Jay-Z’s ‘Magna Carta Holy Grail’: Album Review

Christina Lee | July 5, 2013 7:48 am
When Jay-Z first mentioned Pablo Picasso, he was setting high standards for fellow lyricists. “You draw? Better be Picasso,” he rapped in “Friend or Foe,” off his 1996 debut Reasonable Doubt. Since then, Jay-Z’s standards have changed. In his new album Magna Carta Holy Grail (out for retail release on ), the Forbes cover star treats the Cubist painter like a brand name. “I just want a Picasso, in my casa/ no, my castle,” he raps in, yes, “Picasso Baby.”Jay-Z let this exact lyric slip into the album’s first trailer, where he announced his landmark deal with Samsung and sat among producers who helped build Jay-Z, The Brand: Pharrell, Timbaland, Swizz Beatz. As he had emphasized to Rick Rubin, Magna Carta tries to show how a Picasso isn’t enough, not if Hov wants to be happy. Instead, while it delivers confident hits, the album as a whole feels unsubstantial — especially for the author of Decoded.

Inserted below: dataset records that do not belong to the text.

(* ===== verification/GoTime.v ===== *)
(** * Durations of the Go standard library (package time)

    [time.ParseDuration] and [Duration.String]; a duration is its number of
    nanoseconds.  The fractional part of a parsed duration goes through float64,
    modelled by the IEEE 754 operations of SpecFloat (53 bits, round to nearest
    even). *)

From S2P Require Import Prelude GoStrings.
From Stdlib Require Import SpecFloat.

(** ** float64 *)

Definition prec : Z := 53.
Definition emax : Z := 1024.

Definition f64 : Type := spec_float.
Definition f_of_Z (z : Z) : f64 := binary_normalize prec emax z 0 false.
Definition f_add : f64 -> f64 -> f64 := SFadd prec emax.
Definition f_sub : f64 -> f64 -> f64 := SFsub prec emax.
Definition f_mul : f64 -> f64 -> f64 := SFmul prec emax.
Definition f_div : f64 -> f64 -> f64 := SFdiv prec emax.
Definition f_lt (x y : f64) : bool := SFltb x y.
Definition f_eqb (x y : f64) : bool := SFeqb x y.

(** Conversion of a finite float to an integer: truncation toward zero. *)
Definition f_trunc (x : f64) : Z :=
  match x with
  | S754_finite s m e =>
    let v := if 0 <=? e then Z.pos m * 2 ^ e else Z.pos m / 2 ^ (- e) in
    if s then - v else v
  | _ => 0
  end.

(** ** ParseDuration *)

Definition Nanosecond : Z := 1.
Definition Microsecond : Z := 1000.
Definition Millisecond : Z := 1000000.
Definition Second : Z := 1000000000.
Definition Minute : Z := 60 * Second.
Definition Hour : Z := 60 * Minute.

(** [unitMap]; the two spellings of the micro sign in UTF-8. *)
Definition unitMap (u : bytes) : option Z :=
  if decide (u = bytes_of_string "ns") then Some Nanosecond
  else if decide (u = bytes_of_string "us") then Some Microsecond
  else if decide (u = [0xC2; 0xB5; 115]) then Some Microsecond
  else if decide (u = [0xCE; 0xBC; 115]) then Some Microsecond
  else if decide (u = bytes_of_string "ms") then Some Millisecond
  else if decide (u = bytes_of_string "s") then Some Second
  else if decide (u = bytes_of_string "m") then Some Minute
  else if decide (u = bytes_of_string "h") then Some Hour
  else None.

(** [leadingInt]: [None] on overflow. *)
Fixpoint leadingInt (s : bytes) (x : Z) : option (Z * bytes) :=
  match s with
  | c :: s' =>
    if is_digit c then
      if 2 ^ 63 / 10 <? x then None
      else let y := x * 10 + (c - 48) in
           if 2 ^ 63 <? y then None else leadingInt s' y
    else Some (x, s)
  | [] => Some (x, [])
  end.

Fixpoint leadingFraction (s : bytes) (x : Z) (scale : f64) (overflow : bool) : Z * f64 * bytes :=
  match s with
  | c :: s' =>
    if is_digit c then
      if overflow then leadingFraction s' x scale true
      else if (2 ^ 63 - 1) / 10 <? x then leadingFraction s' x scale true
      else let y := x * 10 + (c - 48) in
           if 2 ^ 63 <? y then leadingFraction s' x scale true
           else leadingFraction s' y (f_mul scale (f_of_Z 10)) false
    else (x, scale, s)
  | [] => (x, scale, [])
  end.

Definition is_num (c : Z) : bool := (c =? 46) || is_digit c.

Fixpoint span_unit (s : bytes) : bytes * bytes :=
  match s with
  | c :: s' => if is_num c then ([], s) else let (u, r) := span_unit s' in (c :: u, r)
  | [] => ([], [])
  end.

(** One "number unit" element: its value in nanoseconds and the rest. *)
Definition duration_part (s : bytes) : option (Z * bytes) :=
  match s with
  | [] => None
  | c :: _ =>
    if negb (is_num c) then None
    else
      '(v, s1) ← leadingInt s 0;
      let pre := negb (zlen s =? zlen s1) in
      let '(f, scale, s2, post) :=
        match s1 with
        | 46 :: s1' =>
          let '(f, scale, r) := leadingFraction s1' 0 (f_of_Z 1) false in
          (f, scale, r, negb (zlen s1' =? zlen r))
        | _ => (0, f_of_Z 1, s1, false)
        end in
      if negb pre && negb post then None
      else
        let (u, s3) := span_unit s2 in
        unit ← unitMap u;
        if 2 ^ 63 / unit <? v then None
        else
          let v := v * unit in
          let v := if 0 <? f then u64 (v + f_trunc (f_mul (f_of_Z f) (f_div (f_of_Z unit) scale))) else v in
          if 2 ^ 63 <? v then None else Some (v, s3)
  end.

Fixpoint duration_loop (fuel : nat) (s : bytes) (d : Z) : option Z :=
  match s with
  | [] => Some d
  | _ =>
    match fuel with
    | O => None
    | S fuel =>
      '(v, s) ← duration_part s;
      let d := d + v in
      if 2 ^ 63 <? d then None else duration_loop fuel s d
    end
  end.

(** Every element uses at least one byte. *)
Definition parse_duration (s : bytes) : option Z :=
  let (neg, s) := match s with
                  | 45 :: s => (true, s)
                  | 43 :: s => (false, s)
                  | _ => (false, s)
                  end in
  if decide (s = [48]) then Some 0
  else if decide (s = []) then None
  else
    d ← duration_loop (length s) s 0;
    if (neg : bool) then Some (- d)
    else if 2 ^ 63 - 1 <? d then None else Some d.

Definition ParseDuration (s : string) : option Z := parse_duration (bytes_of_string s).

(** ** Duration.String *)

(** fmtFrac: the fraction of [u] at [prec] decimals without trailing zeros, and the
    integral part. *)
Fixpoint fmtFrac (n : nat) (u : Z) (print : bool) : bytes * Z :=
  match n with
  | O => ([], u)
  | S n =>
    let digit := u mod 10 in
    let print := print || negb (digit =? 0) in
    let (r, v) := fmtFrac n (u / 10) print in
    (r ++ (if print then [48 + digit] else []), v)
  end.

Definition frac (n : nat) (u : Z) : bytes * Z :=
  let (f, v) := fmtFrac n u false in ((if zlen f =? 0 then [] else 46 :: f), v).

Definition duration_bytes (d : Z) : bytes :=
  let u := Z.abs d in
  let sign := if d <? 0 then [45] else [] in
  if u <? Second then
    if u =? 0 then [48; 115]
    else if u <? Microsecond then sign ++ format_uint u ++ [110; 115]
    else if u <? Millisecond then
      let (f, v) := frac 3 u in sign ++ format_uint v ++ f ++ [0xC2; 0xB5; 115]
    else let (f, v) := frac 6 u in sign ++ format_uint v ++ f ++ [109; 115]
  else
    let (f, v) := frac 9 u in
    let m := v / 60 in
    let h := m / 60 in
    sign ++ (if 0 <? h then format_uint h ++ [104] else []) ++
    (if 0 <? m then format_uint (m mod 60) ++ [109] else []) ++
    format_uint (v mod 60) ++ f ++ [115].

Definition DurationString (d : Z) : string := string_of_bytes (duration_bytes d).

On Magna Carta, Jay-Z compares his castle walls to art museums, but tends to concern himself with everyone else. He sounds most satisfied when he bullies everyone else on radio right now, like the molly-littered rap landscape in the springy “Tom Ford” and Miley Cyrus in the tooting seventh track “SomewhereinAmerica.” (“Twerk, Miley, twerk,” he wryly instructs, adding, “Only in America.”) The longer he busies himself with everyone else, though, the more he resorts to obnoxious, if not clunky, taunting — like in “La Familia”: “Tell these n—-s to pull they skirts down, I can see their ovaries.”

Lyrics like these tend to overshadow Jay-Z’s humbled moments, such as when he recites Nirvana and R.E.M. lyrics to question the payoffs of fame, religion and his own record-setting career. Hov also draws deft lyrical connections from slave ships to yachts (“Oceans,” assisted by Frank Ocean) and street corner to corner office (“F.U.T.W.”), but he can’t let these songs breathe on Magna Carta. He’s more obsessed with receiving his due — “You take the clothes off my back, and I let you,” Justin Timberlake belts in opener “Holy Grail” — and this lyrical fixation, the telling without showing, turns Magna Carta into a drag.

As Decoded shows — and as Jay-Z seemed to say when he released lyrics to Magna Carta prior to the album’s release — reading along to Hov’s words can help reveal hidden meanings that can slip by during his matter-of-fact performances. What’s disappointing then, especially given the unprecedented nature of its release, is that it doesn’t require closer listens or rewinds. In his attempts to spell out everything (see “I had luggage, meaning I had baggage,” in “Heaven,” for instance) he fails to meet the standards he set long ago: “You draw? Better be Picasso.”